WORK ITEM
In the data that follows, find each line containing "what" and copy it.

Stored data
(** An environment in which every required variable is set, one of them
    to the empty string (a line [AZURE_SEARCH_API_KEY=] of [.env]). *)
Definition blank_key_environ : gmap string string :=
  <["AZURE_OPENAI_ENDPOINT" := "https://example.openai.azure.com"]>
  (<["AZURE_OPENAI_EMBEDDING_DEPLOYMENT" := "text-embedding-ada-002"]>
  (<["AZURE_OPENAI_CHAT_DEPLOYMENT" := "gpt-4o"]>
  (<["AZURE_SEARCH_ENDPOINT" := "https://example.search.windows.net"]>
  (<["AZURE_SEARCH_API_KEY" := ""]> ∅)))).

(** The embedding the stand-in provider gives to a text: as many zeros as
    the text has characters. *)
Definition unit_embedding (text : string) : embedding :=
  repeat 0%float (String.length text).

(** A provider whose first [failures] calls fail with a rate-limit error and
    whose later calls succeed; the other services always answer. *)
Definition flaky_services (failures : nat) : Services :=
  {| embeddings_create := fun tr _ input =>
       if (count_creates tr <? failures)%nat
       then Raise (ServiceError "429 Too Many Requests")
       else Ok (map unit_embedding input);
     search_documents := fun _ _ _ _ => Ok [];
     chat_completions_create := fun _ _ _ _ _ _ => Ok (Some "answer");
     upload_documents := fun _ _ => Ok tt;
     index_create_or_update := fun _ _ => Ok tt;
     utcnow_isoformat := fun _ => "2024-01-01T00:00:00+00:00" |}.

(** Services that always answer. *)
Definition steady_services : Services := flaky_services 0.
(** X12. Missing keys.  An order without [customerId], or without
    [total], and a product without [name], without [price] or without
    [in_stock], is never accepted; and whenever the schema returns
    issues for it (no coercion of another key throws), they include the
    [invalid_type] issue at that key: a number expected and NaN
    received, or for [name] a string expected and undefined received.  A
    body that is not an object is rejected by both schemas with the
    single issue "object expected", which has no path. *)
Theorem missing_keys_are_rejected (o : list (string * json)) :
  (get "customerId" o = None ->
   (forall d, safeParse (orderSchema rt) (JObject o) <> inr d) /\
   forall issues, safeParse (orderSchema rt) (JObject o) = inl (Issues issues) ->
                  In (invalid_key "customerId" "number" "nan") issues) /\
  (get "total" o = None ->
   (forall d, safeParse (orderSchema rt) (JObject o) <> inr d) /\
   forall issues, safeParse (orderSchema rt) (JObject o) = inl (Issues issues) ->
                  In (invalid_key "total" "number" "nan") issues) /\
  (get "name" o = None ->
   (forall d, safeParse (productSchema rt) (JObject o) <> inr d) /\
   forall issues, safeParse (productSchema rt) (JObject o) = inl (Issues issues) ->
                  In (invalid_key "name" "string" "undefined") issues) /\
  (get "price" o = None ->
   (forall d, safeParse (productSchema rt) (JObject o) <> inr d) /\
   forall issues, safeParse (productSchema rt) (JObject o) = inl (Issues issues) ->
                  In (invalid_key "price" "number" "nan") issues) /\
  (get "in_stock" o = None ->
   (forall d, safeParse (productSchema rt) (JObject o) <> inr d) /\
   forall issues, safeParse (productSchema rt) (JObject o) = inl (Issues issues) ->
                  In (invalid_key "in_stock" "number" "nan") issues) /\
  (forall b, (forall o', b <> JObject o') ->
     safeParse (orderSchema rt) b = inl (Issues [not_an_object b]) /\
     safeParse (productSchema rt) b = inl (Issues [not_an_object b])).
Proof.
  splits.
  - intros H. apply reports_spec.
    unfold safeParse, orderSchema, z_object, field. rewrite H.
    do 5 apply reports_ap_l. apply reports_ap_r. simpl. now left.
  - intros H. apply reports_spec.
    unfold safeParse, orderSchema, z_object, field. rewrite H.
    do 3 apply reports_ap_l. apply reports_ap_r. simpl. now left.
  - intros H. apply reports_spec.
    unfold safeParse, productSchema, z_object, field. rewrite H.
    do 4 apply reports_ap_l. apply reports_ap_r. simpl. now left.
  - intros H. apply reports_spec.
    unfold safeParse, productSchema, z_object, field. rewrite H.
    do 2 apply reports_ap_l. apply reports_ap_r. simpl. now left.
  - intros H. apply reports_spec.
    unfold safeParse, productSchema, z_object, field. rewrite H.
    apply reports_ap_l. apply reports_ap_r. simpl. now left.
  - intros b Hb. destruct b as [| | | | |o']; try (split; reflexivity).
    now contradiction (Hb o').
Qed.
(** * SpectreProxy: a shallow embedding of the transport engine

    The development follows the source layout, one module per class:
    [ShadowProxy] (main.js), [BaseProxy] (proxies/base.js), [FetchProxy]
    (proxies/fetch.js), [Socks5Proxy] (proxies/socks5.js), [SocketProxy]
    (proxies/socket.js), [DoTProxy] (proxies/dot.js).  They are preceded
    by the pieces of the JavaScript runtime the code relies on: string and
    number functions ([JS]), [Headers], requests with single-read body
    streams ([Streams]) and sockets ([Net]).

    Conventions.
    - A JavaScript string is a [string]; the code only inspects ASCII
      characters (separators, hex digits, header names), so a character is
      an [ascii], case folding is the ASCII one and the white space that
      [parseInt] and [Number] skip is the ASCII one.
    - A [Uint8Array] is a [list Z] whose elements lie in [0, 256); a store
      into it wraps modulo 256 ([JS.u8]).
    - A JavaScript number that the code uses as an integer is a [Z]: array
      lengths, indices and ports are below [2 ^ 53], where numbers are
      exact.  [NaN] is [None] of an [option Z].
    - [undefined] and [null] are [None].
    - What the outside world does (what a peer sends back, which write is
      rejected, what [fetch] returns) is a parameter of the functions that
      depend on it. *)

From Stdlib Require Import List String Ascii ZArith Lia Bool Arith.
From Stdlib Require DecimalString.
Import ListNotations.

Local Open Scope string_scope.
Local Open Scope list_scope.

(* ================================================================== *)
(** ** The JavaScript string methods used by the source *)
(* ================================================================== *)

Module JS.

(** [s.split(sep)] for a one-character separator: the pieces between the
    separators, empty pieces included; never the empty list. *)
Fixpoint split (sep : ascii) (s : string) : list string :=
  match s with
  | EmptyString => [EmptyString]
  | String c rest =>
      if Ascii.eqb c sep then EmptyString :: split sep rest
      else match split sep rest with
           | [] => [String c EmptyString]
           | piece :: pieces => String c piece :: pieces
           end
  end.

(** [Boolean(s)] on a string: the empty string is the only falsy one. *)
Definition truthy (s : string) : bool :=
  match s with EmptyString => false | String _ _ => true end.

(** [xs.filter(Boolean)]. *)
Definition filter_Boolean (xs : list string) : list string :=
  filter truthy xs.

(** [xs.join(sep)]. *)
Fixpoint join (sep : string) (xs : list string) : string :=
  match xs with
  | [] => EmptyString
  | [x] => x
  | x :: rest => x ++ sep ++ join sep rest
  end.

(** [s.startsWith(p)]. *)
Fixpoint startsWith (s p : string) : bool :=
  match p, s with
  | EmptyString, _ => true
  | String _ _, EmptyString => false
  | String a p', String b s' => Ascii.eqb a b && startsWith s' p'
  end.

(** [s.includes(sub)]: [sub] occurs at some offset of [s]. *)
Fixpoint includes (s sub : string) : bool :=
  startsWith s sub ||
  match s with
  | EmptyString => false
  | String _ rest => includes rest sub
  end.

(** [s.endsWith(":")] and the like, for a one-character suffix. *)
Fixpoint endsWithChar (s : string) (c : ascii) : bool :=
  match s with
  | EmptyString => false
  | String a EmptyString => Ascii.eqb a c
  | String _ rest => endsWithChar rest c
  end.

(** ASCII case folding of one character. *)
Definition lower_ascii (c : ascii) : ascii :=
  let n := nat_of_ascii c in
  if (65 <=? n)%nat && (n <=? 90)%nat then ascii_of_nat (n + 32) else c.

(** [s.toLowerCase()] on the ASCII range. *)
Fixpoint toLowerCase (s : string) : string :=
  match s with
  | EmptyString => EmptyString
  | String c rest => String (lower_ascii c) (toLowerCase rest)
  end.


(** *** Numbers and typed arrays *)

(** A [Uint8Array]: bytes in [0, 256). *)
Definition Uint8Array : Type := list Z.

(** Storing a number into a [Uint8Array] element wraps modulo 256. *)
Definition u8 (x : Z) : Z := x mod 256.

(** [encoder.encode(s)] and [decoder.decode(bytes)] on ASCII text, where
    UTF-8 is the identity on code points.  One character is one byte
    here, so these two, [s.length] and the white space of [parseInt] are
    those of the source on ASCII text only ([isASCII]). *)
Definition encode (s : string) : Uint8Array :=
  map (fun c => Z.of_nat (nat_of_ascii c)) (list_ascii_of_string s).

SOLVED PROBLEM
    - What the outside world does (what a peer sends back, which write is
      rejected, what [fetch] returns) is a parameter of the functions that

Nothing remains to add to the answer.